Hem stared at Saliman, shocked. "You mean, they just joined the Dark?" he said. "How could they?"
"Nay, Hem, it is not so simple. I guess these children were captured in the assaults on Baladh and the towns and villages of Nazar and Savitir. They are drugged or bewitched: they no longer know their own names or their own kin. And they know neither fear nor mercy. They
are cruel beyond imagining, even though some are years younger than you. They fight like maddened creatures... In a time of many evils, I deem this is the greatest. It broke the heart of our defense."
"How many?" asked Zelika in a whisper.
"There were many ranks of them," said Saliman.
"I thought they killed everyone they took." Zelika's face was drawn with horror, and suddenly Hem realized that she feared that her own brothers or sisters might be among the child soldiers. Saliman looked at her with deep compassion, and there was a silence before he continued his tale.
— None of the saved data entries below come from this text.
(** * Summly: extraction, summarisation and file-name sanitisation

    A shallow embedding of [file_reader.py], [processor.py] and the batch loop
    of [window.py], with the properties of the pipeline proved over it.

    Python values are modelled as follows.
    - [str] is a list of Unicode code points ([N]); [bytes] is a list of
      [Byte.byte].
    - An exception is a class, the text of [str(error)] and the exception
      that was being handled when it was raised ([__context__]).
    - Code that touches the file system, loads the model or calls it runs in
      a state-and-exception monad over a [World] that records those effects.
    - The tokenizer, the generation model, the document parsers and the
      two-byte table of the GBK codec are not part of the repository; they
      are the fields of an environment record [Env].
    - The file system holds regular files, looked up by path (POSIX
      paths).  Logging and garbage collection change no result and are
      left out. *)

From Stdlib Require Import Strings.String Strings.Byte.
From Stdlib Require Import List Bool Arith NArith ZArith Lia RelationClasses.
Import ListNotations.

Local Open Scope N_scope.

(* ------------------------------------------------------------------ *)
(** * The Python runtime: text, bytes, codecs and [re.sub] *)
(* ------------------------------------------------------------------ *)

Module Py.

(** A character is a Unicode code point; a [str] is a sequence of them. *)
Definition char := N.
Definition str := list char.
Definition bytes := list byte.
"After the child armies attacked us, things began to go ill. That night a tunnel we had not sourced opened up behind us, and out of it poured at least a rank of Hulls and dogsoldiers. Although we stayed them with great losses on our part and blocked the tunnel, we began to realize that we could not hold the Wall, and it was better to retreat in good order than in a rout. But we had barely ordered ourselves for a retreat when they broke the Gate. I know not what spell forced its enchantment, but I do know no living Bard can match those who made the spells that held it. Hence I fear the more what foul sorceries will be brought against Turbansk, since I doubt not that Imank has used a bare tithe of that armory against us... So I left the battle and rode here, more swiftly than I had right to ask any horse, to bring this evil news as early as I may; and I rode on the very wings of the storm. And soon all of us will be in the teeth of it."
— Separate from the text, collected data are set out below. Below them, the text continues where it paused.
(** ** The routing decision *)

(** C1. A request whose path starts with ["/<locale>/"] or is
    ["/<locale>"], for a locale of the supported set, passes through: the
    middleware returns no response and leaves the request as it is,
    whatever the headers hold and whatever the negotiation packages do. *)
Theorem prefixed_path_passes_through
    (Languages : Type) (Negotiator_languages : string -> Completion Languages)
    (match_ : Languages -> list string -> string -> Completion string)
    (request : NextRequest) (locale : string) :
  locale ∈ locales ->
  (exists rest, pathname (nextUrl request) = "/" +:+ locale +:+ "/" +:+ rest) \/
    pathname (nextUrl request) = "/" +:+ locale ->
  middleware Languages Negotiator_languages match_ request = Normal (None, request).
Proof.
  intros Hin Hpath. apply middleware_passThrough, pathnameHasLocale_iff. eauto.
Qed.

Lemma prefixed_path_passes_through_witness :
  Negotiation.routeRequest (requestFor "/en/about" (withAcceptLanguage "ar"))
  = Normal (None, requestFor "/en/about" (withAcceptLanguage "ar")).
Proof.
  apply (prefixed_path_passes_through _ _ _ _ "en").
  - apply list_elem_of_here.
  - left. by exists "about".
Defined.

(** ** Locale resolution *)

(** [getLocale] has no handler of its own: an exception of either
    package is the outcome of [getLocale]. *)
Lemma getLocale_propagates_throw
    (Languages : Type) (Negotiator_languages : string -> Completion Languages)
    (match_ : Languages -> list string -> string -> Completion string)
    (request : NextRequest) (e : string) :
  Negotiator_languages (acceptLanguage request) = Throw e \/
  (exists languages, Negotiator_languages (acceptLanguage request) = Normal languages /\
     match_ languages locales defaultLocale = Throw e) ->
  getLocale Languages Negotiator_languages match_ request = Throw e.
Proof.
  unfold getLocale. intros [->|(languages & -> & Hm)]; [done|]. exact Hm.
Qed.

(** An absent or empty header is replaced by the default locale code. *)
Lemma acceptLanguage_absent (request : NextRequest) :
  headers_get request "accept-language" = None \/
  headers_get request "accept-language" = Some "" ->
  acceptLanguage request = "en".
Proof. unfold acceptLanguage. by intros [-> | ->]. Qed.

Lemma acceptLanguage_present (request : NextRequest) (h : string) :
  headers_get request "accept-language" = Some h -> h <> "" ->
  acceptLanguage request = h.
Proof.
  unfold acceptLanguage. intros -> Hne. cbn.
  destruct (String.eqb h "") eqn:E; [|done]. by apply String.eqb_eq in E.
Qed.

(** ** The call as it is made *)

(** The object of the call has no [headers] property, so the package
    throws before it looks at the header, whatever the header is. *)
Lemma languagesCall_throws (Languages : Type)
    (preferredLanguages : option string -> Completion Languages)
    (acceptLanguage : string) :
  languagesCall Languages preferredLanguages acceptLanguage = Throw "TypeError".
Proof.
  unfold languagesCall, Negotiator.languages, negotiatorArgument.
  by rewrite lookup_singleton_ne.
Qed.

(** Had the header been passed under [headers], the package would have
    been given its value. *)
Lemma languages_under_headers (Languages : Type)
    (preferredLanguages : option string -> Completion Languages)
    (acceptLanguage : string) :
  Negotiator.languages Languages preferredLanguages
    {[ "headers" := Negotiator.object {[ "accept-language" := acceptLanguage ]} ]}
  = preferredLanguages (Some acceptLanguage).
Proof.
  unfold Negotiator.languages. by rewrite lookup_singleton_eq, lookup_singleton_eq.
Qed.

Section CallFacts.

Context (Languages : Type).
Context (preferredLanguages : option string -> Completion Languages).
Context (match_ : Languages -> list string -> string -> Completion string).

Local Abbreviation resolve :=
  (getLocale Languages (languagesCall Languages preferredLanguages) match_).
Local Abbreviation run :=
  (middleware Languages (languagesCall Languages preferredLanguages) match_).

Lemma getLocale_call (request : NextRequest) : resolve request = Throw "TypeError".
Proof. unfold getLocale. by rewrite languagesCall_throws. Qed.

Lemma middleware_call (request : NextRequest) :
  pathnameHasLocale (pathname (nextUrl request)) = false ->
  run request = Throw "TypeError".
Proof. intros Hp. apply middleware_throw; [done|]. apply getLocale_call. Qed.

End CallFacts.

(** C2. The claim fails on the code: on every path that is not prefixed
    with a supported locale the middleware ends in the TypeError of the
    Negotiator call and returns no redirect, whatever the header and
    whatever the packages would do with it. *)
Theorem unprefixed_path_throws
    (Languages : Type) (preferredLanguages : option string -> Completion Languages)
    (match_ : Languages -> list string -> string -> Completion string)
    (request : NextRequest) :
  (forall locale, locale ∈ locales ->
     ~ (exists rest, pathname (nextUrl request) = "/" +:+ locale +:+ "/" +:+ rest) /\
     pathname (nextUrl request) <> "/" +:+ locale) ->
  middleware Languages (languagesCall Languages preferredLanguages) match_ request
  = Throw "TypeError" /\
  redirectTarget
    (middleware Languages (languagesCall Languages preferredLanguages) match_ request)
  = None.
Proof.
  intros Hp%pathnameHasLocale_false. by rewrite middleware_call.
Qed.

Lemma unprefixed_path_throws_witness :
  middleware _ (languagesCall _ (fun header => Negotiation.languages (default "" header)))
    Negotiation.match_ (requestFor "/about" (withAcceptLanguage "ar;q=0.9,en;q=0.5"))
  = Throw "TypeError".
Proof.
  apply (unprefixed_path_throws _ (fun header => Negotiation.languages (default "" header))
           Negotiation.match_
           (requestFor "/about" (withAcceptLanguage "ar;q=0.9,en;q=0.5"))).
  apply pathnameHasLocale_false. reflexivity.
Defined.

(** C3. The claim fails on the code: for the path ["/"] the middleware
    takes the second branch and ends in the TypeError of the Negotiator
    call; there is no redirect, to ["/en"] or elsewhere. *)
Theorem root_path_throws
    (Languages : Type) (preferredLanguages : option string -> Completion Languages)
    (match_ : Languages -> list string -> string -> Completion string)
    (request : NextRequest) :
  pathname (nextUrl request) = "/" ->
  pathnameHasLocale (pathname (nextUrl request)) = false /\
  middleware Languages (languagesCall Languages preferredLanguages) match_ request
  = Throw "TypeError" /\
  redirectTarget
    (middleware Languages (languagesCall Languages preferredLanguages) match_ request)
  = None.
Proof.
  intros Hroot.
  assert (pathnameHasLocale (pathname (nextUrl request)) = false) as Hp
    by (by rewrite Hroot).
  by rewrite middleware_call.
Qed.

Lemma root_path_throws_witness :
  middleware _ (languagesCall _ (fun header => Negotiation.languages (default "" header)))
    Negotiation.match_ (requestFor "/" ∅)
  = Throw "TypeError".
Proof.
  apply (root_path_throws _ (fun header => Negotiation.languages (default "" header))
           Negotiation.match_ (requestFor "/" ∅)).
  reflexivity.
Defined.

(** C4. The claim fails on the code: [getLocale] returns on no request.
    For every header, present or absent, it ends in the TypeError of the
    Negotiator call, and it has no handler for it. *)
Theorem getLocale_throws
    (Languages : Type) (preferredLanguages : option string -> Completion Languages)
    (match_ : Languages -> list string -> string -> Completion string)
    (request : NextRequest) :
  getLocale Languages (languagesCall Languages preferredLanguages) match_ request
  = Throw "TypeError".
Proof. apply getLocale_call. Qed.

(** C5. The claim fails on the code: for the path ["/about"] and the
    header ["ar;q=0.9,en;q=0.5"] the header is what is negotiated, but
    [getLocale] ends in the TypeError of the Negotiator call and the
    request is not redirected to ["/ar/about"]. *)
Theorem top_weight_scenario_throws
    (Languages : Type) (preferredLanguages : option string -> Completion Languages)
    (match_ : Languages -> list string -> string -> Completion string)
    (request : NextRequest) :
  pathname (nextUrl request) = "/about" ->
  headers_get request "accept-language" = Some "ar;q=0.9,en;q=0.5" ->
  acceptLanguage request = "ar;q=0.9,en;q=0.5" /\
  getLocale Languages (languagesCall Languages preferredLanguages) match_ request
  = Throw "TypeError" /\
  decision (middleware Languages (languagesCall Languages preferredLanguages) match_ request)
  = Throw "TypeError".
Proof.
  intros Hpath Hh. split; [by apply acceptLanguage_present|].
  split; [apply getLocale_call|].
  rewrite middleware_call; [done|]. by rewrite Hpath.
Qed.

Lemma top_weight_scenario_throws_witness :
  decision
    (middleware _ (languagesCall _ (fun header => Negotiation.languages (default "" header)))
       Negotiation.match_ (requestFor "/about" (withAcceptLanguage "ar;q=0.9,en;q=0.5")))
  = Throw "TypeError".
Proof.
  apply (top_weight_scenario_throws _
           (fun header => Negotiation.languages (default "" header)) Negotiation.match_
           (requestFor "/about" (withAcceptLanguage "ar;q=0.9,en;q=0.5")));
    reflexivity.
Defined.

(** C6. The claim fails on the code: the matcher, where a tie between
    supported locales would be decided, is never reached.  With any two
    matchers [getLocale] has the same outcome, and it is no locale. *)
Theorem tie_break_not_reached
    (Languages : Type) (preferredLanguages : option string -> Completion Languages)
    (match1 match2 : Languages -> list string -> string -> Completion string)
    (request : NextRequest) :
  getLocale Languages (languagesCall Languages preferredLanguages) match1 request
  = getLocale Languages (languagesCall Languages preferredLanguages) match2 request /\
  forall locale,
    getLocale Languages (languagesCall Languages preferredLanguages) match1 request
    <> Normal locale.
Proof. by rewrite !getLocale_call. Qed.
A silence fell. Hem looked down at his hands and noticed they were trembling.
"I-I don't know what a battle is like," he said. "I've seen fighting and Hulls and all of that, but nothing that big... it all sounds so very big..." He wanted to say that he was afraid, but he thought that if he did, Saliman would send him away, and frightened though he was, he feared being sent away more.
"I know what battle is like," said Zelika, her voice quiet, but very hard. "It is screaming, and a terrible noise, like in a metal-smith's or a quarry, but much louder than you can bear. And it smells of burning and blood and worse things. And it is faces made strange, because they are angry or frightened or dying, and the most terrible fear you ever knew, which makes you feel as if your blood runs bright silver. And everything is horribly clear and crooked; and something strange happens to time, so everything seems very fast and very slow all at the same time. And it is seeing growing things burned and cut down, and beautiful things smashed to pieces, and seeing the ones you love – seeing loved – " Her voice caught, and she bowed her head and said nothing more.